# BRIEF:
From the entries below, retype only the lines from the one with "- [Kinds]: the" through the one with "processing order (C38), agreement", exactly as written.

# DATA TO PROCESS:

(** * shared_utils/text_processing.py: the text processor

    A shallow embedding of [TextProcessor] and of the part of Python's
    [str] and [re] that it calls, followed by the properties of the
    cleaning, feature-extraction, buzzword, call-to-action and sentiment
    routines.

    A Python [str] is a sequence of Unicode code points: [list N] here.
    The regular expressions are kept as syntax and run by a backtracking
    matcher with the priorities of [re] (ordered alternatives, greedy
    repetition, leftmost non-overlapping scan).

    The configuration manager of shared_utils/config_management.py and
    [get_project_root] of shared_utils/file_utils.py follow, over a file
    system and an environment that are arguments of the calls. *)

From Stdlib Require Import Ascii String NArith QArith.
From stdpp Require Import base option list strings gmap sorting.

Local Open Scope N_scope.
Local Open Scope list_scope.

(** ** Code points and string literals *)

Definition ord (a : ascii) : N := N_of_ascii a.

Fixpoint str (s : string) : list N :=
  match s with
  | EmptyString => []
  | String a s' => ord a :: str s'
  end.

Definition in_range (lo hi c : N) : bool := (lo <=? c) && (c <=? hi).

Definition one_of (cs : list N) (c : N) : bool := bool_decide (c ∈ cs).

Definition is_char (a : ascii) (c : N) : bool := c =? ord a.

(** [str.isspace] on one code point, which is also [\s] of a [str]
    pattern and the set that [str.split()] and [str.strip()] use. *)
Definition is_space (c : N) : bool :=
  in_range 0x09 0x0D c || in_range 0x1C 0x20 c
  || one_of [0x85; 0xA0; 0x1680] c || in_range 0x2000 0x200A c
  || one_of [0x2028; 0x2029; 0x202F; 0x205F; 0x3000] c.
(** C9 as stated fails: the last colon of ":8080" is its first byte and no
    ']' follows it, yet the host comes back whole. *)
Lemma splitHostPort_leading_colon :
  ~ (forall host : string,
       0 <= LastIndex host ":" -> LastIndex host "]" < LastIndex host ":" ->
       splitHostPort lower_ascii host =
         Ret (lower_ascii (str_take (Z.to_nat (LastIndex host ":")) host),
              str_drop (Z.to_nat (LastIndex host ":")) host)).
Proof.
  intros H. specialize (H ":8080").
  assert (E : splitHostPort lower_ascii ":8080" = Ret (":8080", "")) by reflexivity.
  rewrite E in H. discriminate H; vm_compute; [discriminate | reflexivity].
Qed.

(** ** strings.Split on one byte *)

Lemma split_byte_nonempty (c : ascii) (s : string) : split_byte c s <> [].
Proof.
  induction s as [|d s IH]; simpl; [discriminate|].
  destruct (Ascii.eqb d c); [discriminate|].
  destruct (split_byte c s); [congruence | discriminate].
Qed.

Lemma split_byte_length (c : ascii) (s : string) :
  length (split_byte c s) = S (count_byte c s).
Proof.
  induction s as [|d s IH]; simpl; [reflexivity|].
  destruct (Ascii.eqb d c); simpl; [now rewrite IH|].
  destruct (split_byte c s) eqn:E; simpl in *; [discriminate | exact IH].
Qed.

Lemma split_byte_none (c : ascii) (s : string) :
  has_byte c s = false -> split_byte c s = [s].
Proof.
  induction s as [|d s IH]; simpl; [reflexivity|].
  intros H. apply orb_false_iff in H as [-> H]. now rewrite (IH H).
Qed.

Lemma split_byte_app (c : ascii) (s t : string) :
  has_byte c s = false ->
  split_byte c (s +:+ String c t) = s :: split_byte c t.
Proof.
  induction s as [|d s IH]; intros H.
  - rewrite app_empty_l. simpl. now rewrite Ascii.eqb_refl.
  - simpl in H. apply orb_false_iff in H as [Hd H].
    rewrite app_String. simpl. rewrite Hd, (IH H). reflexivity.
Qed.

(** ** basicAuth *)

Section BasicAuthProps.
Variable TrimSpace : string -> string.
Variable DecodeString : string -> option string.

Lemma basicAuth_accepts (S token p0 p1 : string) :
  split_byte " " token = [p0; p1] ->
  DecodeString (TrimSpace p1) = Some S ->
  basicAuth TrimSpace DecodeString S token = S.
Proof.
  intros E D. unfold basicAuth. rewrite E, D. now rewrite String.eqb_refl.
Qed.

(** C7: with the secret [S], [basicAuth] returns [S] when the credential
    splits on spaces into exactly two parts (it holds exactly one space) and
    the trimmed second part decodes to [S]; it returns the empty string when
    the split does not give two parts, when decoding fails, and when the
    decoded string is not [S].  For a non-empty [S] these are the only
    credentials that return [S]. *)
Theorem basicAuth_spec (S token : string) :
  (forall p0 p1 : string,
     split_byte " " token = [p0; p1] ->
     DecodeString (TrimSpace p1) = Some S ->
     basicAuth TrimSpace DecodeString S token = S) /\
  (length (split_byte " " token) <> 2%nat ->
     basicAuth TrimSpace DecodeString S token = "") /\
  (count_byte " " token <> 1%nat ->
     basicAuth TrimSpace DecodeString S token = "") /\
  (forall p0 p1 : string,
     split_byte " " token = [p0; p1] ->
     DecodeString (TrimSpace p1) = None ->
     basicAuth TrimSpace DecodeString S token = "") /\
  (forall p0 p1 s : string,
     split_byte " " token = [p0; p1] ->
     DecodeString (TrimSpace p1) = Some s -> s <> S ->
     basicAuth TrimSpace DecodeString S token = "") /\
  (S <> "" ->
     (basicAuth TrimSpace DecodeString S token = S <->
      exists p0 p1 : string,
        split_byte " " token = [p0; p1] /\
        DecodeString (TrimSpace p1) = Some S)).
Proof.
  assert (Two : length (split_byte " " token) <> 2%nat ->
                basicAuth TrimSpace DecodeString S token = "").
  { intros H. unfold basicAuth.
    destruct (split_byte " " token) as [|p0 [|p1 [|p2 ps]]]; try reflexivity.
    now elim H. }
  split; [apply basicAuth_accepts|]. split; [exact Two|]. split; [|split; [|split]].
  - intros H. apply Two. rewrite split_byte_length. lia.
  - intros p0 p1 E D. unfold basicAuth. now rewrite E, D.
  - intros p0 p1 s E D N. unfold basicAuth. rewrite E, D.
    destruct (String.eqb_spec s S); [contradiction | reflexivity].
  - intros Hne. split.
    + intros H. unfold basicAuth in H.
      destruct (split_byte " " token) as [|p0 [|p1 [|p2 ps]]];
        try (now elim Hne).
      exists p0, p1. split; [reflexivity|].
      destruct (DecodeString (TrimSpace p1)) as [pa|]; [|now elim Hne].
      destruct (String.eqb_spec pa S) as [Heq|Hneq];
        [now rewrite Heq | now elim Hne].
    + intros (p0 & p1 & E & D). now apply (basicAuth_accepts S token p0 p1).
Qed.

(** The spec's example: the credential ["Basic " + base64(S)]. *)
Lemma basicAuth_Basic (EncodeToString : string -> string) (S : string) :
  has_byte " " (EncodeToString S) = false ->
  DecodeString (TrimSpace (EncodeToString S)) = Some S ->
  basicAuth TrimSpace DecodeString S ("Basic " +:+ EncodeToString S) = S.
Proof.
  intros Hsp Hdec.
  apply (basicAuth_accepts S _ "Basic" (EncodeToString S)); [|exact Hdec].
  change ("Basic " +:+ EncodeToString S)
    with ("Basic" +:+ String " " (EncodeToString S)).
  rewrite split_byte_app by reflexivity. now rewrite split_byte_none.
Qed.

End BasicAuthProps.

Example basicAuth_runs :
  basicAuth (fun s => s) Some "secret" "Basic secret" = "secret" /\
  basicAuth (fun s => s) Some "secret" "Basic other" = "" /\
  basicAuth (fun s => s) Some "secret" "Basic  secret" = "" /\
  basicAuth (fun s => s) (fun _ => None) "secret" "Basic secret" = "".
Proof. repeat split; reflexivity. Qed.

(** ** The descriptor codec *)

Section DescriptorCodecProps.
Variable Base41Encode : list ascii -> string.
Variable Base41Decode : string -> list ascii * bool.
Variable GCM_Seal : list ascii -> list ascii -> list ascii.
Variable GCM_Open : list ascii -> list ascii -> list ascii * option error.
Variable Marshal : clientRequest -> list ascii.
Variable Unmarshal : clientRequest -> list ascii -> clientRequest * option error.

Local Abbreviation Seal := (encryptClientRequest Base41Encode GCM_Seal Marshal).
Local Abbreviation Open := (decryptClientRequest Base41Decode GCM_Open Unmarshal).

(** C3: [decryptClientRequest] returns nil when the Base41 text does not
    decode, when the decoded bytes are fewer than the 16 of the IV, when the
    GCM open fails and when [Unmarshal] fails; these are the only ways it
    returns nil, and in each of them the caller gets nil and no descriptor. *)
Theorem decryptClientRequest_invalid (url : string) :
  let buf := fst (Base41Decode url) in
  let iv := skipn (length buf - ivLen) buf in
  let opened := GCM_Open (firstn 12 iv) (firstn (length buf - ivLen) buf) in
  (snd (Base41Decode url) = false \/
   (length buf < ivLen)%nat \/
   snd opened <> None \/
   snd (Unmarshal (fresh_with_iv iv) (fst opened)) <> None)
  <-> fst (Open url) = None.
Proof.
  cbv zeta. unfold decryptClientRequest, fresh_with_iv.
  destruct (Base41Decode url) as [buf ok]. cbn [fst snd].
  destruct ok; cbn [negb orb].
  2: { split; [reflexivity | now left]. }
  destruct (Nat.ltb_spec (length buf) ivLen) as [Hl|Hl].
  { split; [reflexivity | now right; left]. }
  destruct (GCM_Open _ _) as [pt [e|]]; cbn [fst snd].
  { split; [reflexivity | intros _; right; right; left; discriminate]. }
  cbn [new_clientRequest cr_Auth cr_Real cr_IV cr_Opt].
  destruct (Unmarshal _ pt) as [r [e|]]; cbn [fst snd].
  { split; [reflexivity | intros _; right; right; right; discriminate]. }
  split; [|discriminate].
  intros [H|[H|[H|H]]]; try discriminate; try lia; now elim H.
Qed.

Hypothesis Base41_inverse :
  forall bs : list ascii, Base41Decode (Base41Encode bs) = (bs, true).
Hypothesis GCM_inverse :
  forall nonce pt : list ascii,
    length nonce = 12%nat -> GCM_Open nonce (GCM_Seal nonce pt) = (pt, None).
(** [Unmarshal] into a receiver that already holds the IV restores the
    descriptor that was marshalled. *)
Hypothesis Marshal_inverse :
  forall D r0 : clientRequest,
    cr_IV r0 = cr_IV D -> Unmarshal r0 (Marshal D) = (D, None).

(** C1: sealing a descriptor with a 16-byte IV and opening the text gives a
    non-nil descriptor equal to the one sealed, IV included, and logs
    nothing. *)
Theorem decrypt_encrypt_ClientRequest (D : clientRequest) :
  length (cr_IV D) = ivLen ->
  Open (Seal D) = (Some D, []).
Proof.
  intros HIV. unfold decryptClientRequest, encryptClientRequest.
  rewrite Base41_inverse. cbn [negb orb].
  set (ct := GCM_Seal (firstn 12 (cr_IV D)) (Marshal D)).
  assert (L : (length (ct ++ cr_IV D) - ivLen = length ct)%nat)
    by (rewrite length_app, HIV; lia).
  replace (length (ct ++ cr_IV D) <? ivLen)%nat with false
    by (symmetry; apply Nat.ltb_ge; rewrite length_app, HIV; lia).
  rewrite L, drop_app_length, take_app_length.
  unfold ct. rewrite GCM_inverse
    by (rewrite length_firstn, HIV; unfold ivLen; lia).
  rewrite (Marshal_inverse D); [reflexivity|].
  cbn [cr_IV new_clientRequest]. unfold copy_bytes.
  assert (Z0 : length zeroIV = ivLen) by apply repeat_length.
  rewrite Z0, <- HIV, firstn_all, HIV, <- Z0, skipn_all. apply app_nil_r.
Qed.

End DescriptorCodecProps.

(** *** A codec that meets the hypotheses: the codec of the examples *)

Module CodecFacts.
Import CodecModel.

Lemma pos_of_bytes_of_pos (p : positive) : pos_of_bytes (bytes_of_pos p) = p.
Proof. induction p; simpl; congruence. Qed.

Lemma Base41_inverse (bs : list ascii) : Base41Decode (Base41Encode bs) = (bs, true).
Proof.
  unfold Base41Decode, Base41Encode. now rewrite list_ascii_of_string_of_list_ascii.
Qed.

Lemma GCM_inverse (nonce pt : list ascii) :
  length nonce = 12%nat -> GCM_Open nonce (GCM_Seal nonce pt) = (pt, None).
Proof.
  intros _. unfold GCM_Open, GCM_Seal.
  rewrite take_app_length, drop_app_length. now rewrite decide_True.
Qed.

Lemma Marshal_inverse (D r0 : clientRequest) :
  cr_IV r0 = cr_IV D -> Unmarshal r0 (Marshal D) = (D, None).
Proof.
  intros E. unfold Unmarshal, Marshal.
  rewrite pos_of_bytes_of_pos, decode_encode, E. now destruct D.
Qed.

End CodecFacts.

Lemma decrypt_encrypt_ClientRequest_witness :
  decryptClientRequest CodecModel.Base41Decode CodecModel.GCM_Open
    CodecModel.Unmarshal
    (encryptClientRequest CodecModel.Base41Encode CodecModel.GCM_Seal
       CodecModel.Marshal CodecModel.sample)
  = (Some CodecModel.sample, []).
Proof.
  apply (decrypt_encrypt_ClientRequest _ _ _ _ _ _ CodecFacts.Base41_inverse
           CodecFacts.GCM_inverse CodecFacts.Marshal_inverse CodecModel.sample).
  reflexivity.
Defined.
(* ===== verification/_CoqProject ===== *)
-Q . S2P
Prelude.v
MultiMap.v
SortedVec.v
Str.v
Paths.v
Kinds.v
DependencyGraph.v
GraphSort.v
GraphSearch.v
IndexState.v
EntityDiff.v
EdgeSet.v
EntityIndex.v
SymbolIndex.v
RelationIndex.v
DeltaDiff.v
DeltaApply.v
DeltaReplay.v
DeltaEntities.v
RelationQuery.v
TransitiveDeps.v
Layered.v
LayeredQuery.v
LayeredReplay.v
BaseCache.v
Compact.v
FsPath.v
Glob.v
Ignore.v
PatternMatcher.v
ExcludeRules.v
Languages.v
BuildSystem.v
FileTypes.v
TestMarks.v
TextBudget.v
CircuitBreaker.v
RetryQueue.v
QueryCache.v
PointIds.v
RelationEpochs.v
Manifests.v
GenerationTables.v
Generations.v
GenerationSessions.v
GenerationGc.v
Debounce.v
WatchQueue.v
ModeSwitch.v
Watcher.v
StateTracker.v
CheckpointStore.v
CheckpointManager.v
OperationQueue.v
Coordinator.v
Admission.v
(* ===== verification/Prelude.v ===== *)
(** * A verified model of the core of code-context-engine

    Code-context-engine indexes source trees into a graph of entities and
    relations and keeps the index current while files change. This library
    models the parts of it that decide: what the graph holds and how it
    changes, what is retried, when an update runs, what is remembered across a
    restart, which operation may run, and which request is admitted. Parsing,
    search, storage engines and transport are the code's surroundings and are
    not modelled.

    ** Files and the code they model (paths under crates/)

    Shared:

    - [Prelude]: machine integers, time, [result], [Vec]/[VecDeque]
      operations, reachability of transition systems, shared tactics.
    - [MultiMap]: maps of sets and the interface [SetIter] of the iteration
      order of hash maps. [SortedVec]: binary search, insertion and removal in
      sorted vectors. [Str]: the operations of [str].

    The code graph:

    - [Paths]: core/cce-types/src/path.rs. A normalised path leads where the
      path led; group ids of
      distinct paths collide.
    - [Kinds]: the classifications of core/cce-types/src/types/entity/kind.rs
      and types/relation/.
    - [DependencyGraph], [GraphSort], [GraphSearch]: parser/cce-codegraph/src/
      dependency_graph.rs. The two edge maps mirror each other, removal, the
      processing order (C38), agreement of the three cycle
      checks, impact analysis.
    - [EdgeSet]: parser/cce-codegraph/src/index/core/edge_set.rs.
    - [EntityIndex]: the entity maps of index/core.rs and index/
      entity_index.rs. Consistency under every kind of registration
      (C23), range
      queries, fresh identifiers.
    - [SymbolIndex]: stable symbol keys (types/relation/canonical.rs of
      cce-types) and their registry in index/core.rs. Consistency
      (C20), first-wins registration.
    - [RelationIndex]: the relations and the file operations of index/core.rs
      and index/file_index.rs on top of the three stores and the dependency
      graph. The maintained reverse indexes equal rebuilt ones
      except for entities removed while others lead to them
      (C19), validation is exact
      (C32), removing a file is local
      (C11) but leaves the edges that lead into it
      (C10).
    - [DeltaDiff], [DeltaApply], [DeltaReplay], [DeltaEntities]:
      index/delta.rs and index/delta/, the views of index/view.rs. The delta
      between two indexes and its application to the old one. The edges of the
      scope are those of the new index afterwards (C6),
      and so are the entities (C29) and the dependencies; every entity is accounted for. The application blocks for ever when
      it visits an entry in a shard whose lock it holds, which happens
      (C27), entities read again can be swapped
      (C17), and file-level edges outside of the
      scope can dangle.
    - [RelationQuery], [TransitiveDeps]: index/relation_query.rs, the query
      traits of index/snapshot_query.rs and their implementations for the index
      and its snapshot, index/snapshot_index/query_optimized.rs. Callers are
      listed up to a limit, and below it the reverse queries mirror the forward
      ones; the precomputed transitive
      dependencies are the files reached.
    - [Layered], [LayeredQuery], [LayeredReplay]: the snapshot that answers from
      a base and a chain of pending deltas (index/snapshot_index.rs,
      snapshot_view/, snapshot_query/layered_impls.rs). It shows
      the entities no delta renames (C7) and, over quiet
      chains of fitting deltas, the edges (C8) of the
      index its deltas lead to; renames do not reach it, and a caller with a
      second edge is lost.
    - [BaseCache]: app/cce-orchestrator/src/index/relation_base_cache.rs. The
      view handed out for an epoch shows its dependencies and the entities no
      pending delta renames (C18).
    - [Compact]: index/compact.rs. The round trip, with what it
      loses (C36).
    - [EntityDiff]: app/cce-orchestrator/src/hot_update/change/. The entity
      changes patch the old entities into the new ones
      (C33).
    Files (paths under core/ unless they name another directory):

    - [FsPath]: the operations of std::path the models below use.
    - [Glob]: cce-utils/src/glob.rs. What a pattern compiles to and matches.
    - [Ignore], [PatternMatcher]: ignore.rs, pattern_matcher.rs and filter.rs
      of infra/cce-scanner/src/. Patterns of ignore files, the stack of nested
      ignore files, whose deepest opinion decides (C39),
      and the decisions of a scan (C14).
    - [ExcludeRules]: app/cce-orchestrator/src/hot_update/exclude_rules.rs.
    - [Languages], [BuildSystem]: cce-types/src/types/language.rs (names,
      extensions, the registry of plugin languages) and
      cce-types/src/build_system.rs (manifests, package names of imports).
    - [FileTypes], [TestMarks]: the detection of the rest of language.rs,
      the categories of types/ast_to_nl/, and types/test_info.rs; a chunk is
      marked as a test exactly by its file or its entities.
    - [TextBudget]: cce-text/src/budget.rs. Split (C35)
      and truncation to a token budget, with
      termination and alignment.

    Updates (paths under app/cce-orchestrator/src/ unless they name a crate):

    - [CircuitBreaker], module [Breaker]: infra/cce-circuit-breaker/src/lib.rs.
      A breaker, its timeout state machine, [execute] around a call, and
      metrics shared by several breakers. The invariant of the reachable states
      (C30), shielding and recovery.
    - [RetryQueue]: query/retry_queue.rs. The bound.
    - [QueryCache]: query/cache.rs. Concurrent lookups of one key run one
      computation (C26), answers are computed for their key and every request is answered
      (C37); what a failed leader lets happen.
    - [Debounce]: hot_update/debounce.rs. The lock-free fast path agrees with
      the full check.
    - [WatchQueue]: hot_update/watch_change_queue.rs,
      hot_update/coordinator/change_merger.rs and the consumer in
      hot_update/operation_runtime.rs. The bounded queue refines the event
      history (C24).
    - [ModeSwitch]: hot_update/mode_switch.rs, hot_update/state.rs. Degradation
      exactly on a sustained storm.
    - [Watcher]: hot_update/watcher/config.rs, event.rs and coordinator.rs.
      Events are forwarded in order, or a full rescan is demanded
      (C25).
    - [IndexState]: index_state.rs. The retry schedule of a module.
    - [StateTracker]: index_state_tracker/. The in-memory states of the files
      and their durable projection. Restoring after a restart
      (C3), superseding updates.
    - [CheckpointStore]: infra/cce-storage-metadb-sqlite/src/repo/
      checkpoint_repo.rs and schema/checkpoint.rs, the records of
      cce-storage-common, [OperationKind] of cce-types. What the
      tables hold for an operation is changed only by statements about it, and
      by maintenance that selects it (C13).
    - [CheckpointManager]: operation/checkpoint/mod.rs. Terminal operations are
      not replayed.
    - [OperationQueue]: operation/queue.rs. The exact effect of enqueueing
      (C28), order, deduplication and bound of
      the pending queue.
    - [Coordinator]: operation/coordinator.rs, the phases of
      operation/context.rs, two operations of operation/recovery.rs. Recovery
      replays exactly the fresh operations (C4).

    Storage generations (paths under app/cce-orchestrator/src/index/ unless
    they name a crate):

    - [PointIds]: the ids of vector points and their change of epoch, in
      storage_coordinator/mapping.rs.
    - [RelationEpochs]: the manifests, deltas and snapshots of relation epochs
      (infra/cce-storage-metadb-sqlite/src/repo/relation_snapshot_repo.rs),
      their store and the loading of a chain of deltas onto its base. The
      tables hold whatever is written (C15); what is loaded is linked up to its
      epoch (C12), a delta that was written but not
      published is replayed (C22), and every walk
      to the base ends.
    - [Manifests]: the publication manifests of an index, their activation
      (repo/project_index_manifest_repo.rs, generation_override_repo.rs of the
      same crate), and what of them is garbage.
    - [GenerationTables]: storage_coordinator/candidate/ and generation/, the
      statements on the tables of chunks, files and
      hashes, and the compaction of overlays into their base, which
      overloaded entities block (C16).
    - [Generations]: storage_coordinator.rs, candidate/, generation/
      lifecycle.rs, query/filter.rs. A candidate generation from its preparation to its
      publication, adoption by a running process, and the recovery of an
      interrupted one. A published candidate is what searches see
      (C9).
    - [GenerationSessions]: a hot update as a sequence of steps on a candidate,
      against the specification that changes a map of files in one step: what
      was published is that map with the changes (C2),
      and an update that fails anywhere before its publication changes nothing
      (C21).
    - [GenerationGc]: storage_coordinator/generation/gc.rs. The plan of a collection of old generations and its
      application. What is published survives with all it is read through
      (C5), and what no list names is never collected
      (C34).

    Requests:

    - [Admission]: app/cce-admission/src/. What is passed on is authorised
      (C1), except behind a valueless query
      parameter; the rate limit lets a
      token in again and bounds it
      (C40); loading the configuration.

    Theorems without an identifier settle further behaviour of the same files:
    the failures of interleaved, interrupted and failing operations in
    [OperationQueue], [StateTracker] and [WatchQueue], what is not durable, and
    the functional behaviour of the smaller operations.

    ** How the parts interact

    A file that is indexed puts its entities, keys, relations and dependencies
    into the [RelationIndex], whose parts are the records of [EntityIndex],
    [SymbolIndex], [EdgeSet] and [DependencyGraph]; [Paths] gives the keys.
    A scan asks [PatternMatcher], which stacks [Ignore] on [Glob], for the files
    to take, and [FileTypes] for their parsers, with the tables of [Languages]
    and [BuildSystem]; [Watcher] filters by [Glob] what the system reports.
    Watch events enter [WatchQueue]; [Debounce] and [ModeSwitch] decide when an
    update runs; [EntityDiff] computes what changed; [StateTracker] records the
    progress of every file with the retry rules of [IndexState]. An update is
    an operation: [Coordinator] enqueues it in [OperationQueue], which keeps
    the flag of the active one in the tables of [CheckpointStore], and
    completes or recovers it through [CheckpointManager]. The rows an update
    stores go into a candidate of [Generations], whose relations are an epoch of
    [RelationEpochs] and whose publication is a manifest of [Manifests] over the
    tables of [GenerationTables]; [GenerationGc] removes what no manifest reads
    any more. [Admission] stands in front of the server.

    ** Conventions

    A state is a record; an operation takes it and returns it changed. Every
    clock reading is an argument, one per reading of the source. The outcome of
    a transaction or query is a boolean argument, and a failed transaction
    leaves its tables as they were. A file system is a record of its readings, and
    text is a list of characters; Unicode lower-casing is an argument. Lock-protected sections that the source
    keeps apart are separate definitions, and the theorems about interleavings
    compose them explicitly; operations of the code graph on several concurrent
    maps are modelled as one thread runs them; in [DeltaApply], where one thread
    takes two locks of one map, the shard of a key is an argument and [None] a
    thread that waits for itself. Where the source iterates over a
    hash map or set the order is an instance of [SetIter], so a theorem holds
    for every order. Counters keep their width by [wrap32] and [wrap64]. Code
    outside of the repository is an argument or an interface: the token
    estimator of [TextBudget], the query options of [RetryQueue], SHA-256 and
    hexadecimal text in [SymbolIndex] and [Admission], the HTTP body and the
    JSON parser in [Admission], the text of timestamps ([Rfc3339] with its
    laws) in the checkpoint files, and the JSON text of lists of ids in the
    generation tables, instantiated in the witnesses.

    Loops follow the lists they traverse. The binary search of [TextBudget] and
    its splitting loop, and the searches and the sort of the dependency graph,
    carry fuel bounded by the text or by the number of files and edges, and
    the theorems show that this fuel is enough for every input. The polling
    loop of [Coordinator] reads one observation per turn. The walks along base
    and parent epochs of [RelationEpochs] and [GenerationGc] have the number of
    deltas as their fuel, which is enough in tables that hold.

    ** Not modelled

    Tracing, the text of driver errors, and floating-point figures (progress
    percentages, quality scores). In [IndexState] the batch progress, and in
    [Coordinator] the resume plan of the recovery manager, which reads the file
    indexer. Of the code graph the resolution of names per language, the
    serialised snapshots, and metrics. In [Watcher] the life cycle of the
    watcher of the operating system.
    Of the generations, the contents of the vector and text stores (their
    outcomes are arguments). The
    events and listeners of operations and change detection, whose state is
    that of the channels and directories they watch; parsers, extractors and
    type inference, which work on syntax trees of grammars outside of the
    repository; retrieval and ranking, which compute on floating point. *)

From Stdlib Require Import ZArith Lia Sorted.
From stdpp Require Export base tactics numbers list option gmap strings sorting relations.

# EXERCISE ANSWER:
    - [Kinds]: the classifications of core/cce-types/src/types/entity/kind.rs
      and types/relation/.
    - [DependencyGraph], [GraphSort], [GraphSearch]: parser/cce-codegraph/src/
      dependency_graph.rs. The two edge maps mirror each other, removal, the
      processing order (C38), agreement of the three cycle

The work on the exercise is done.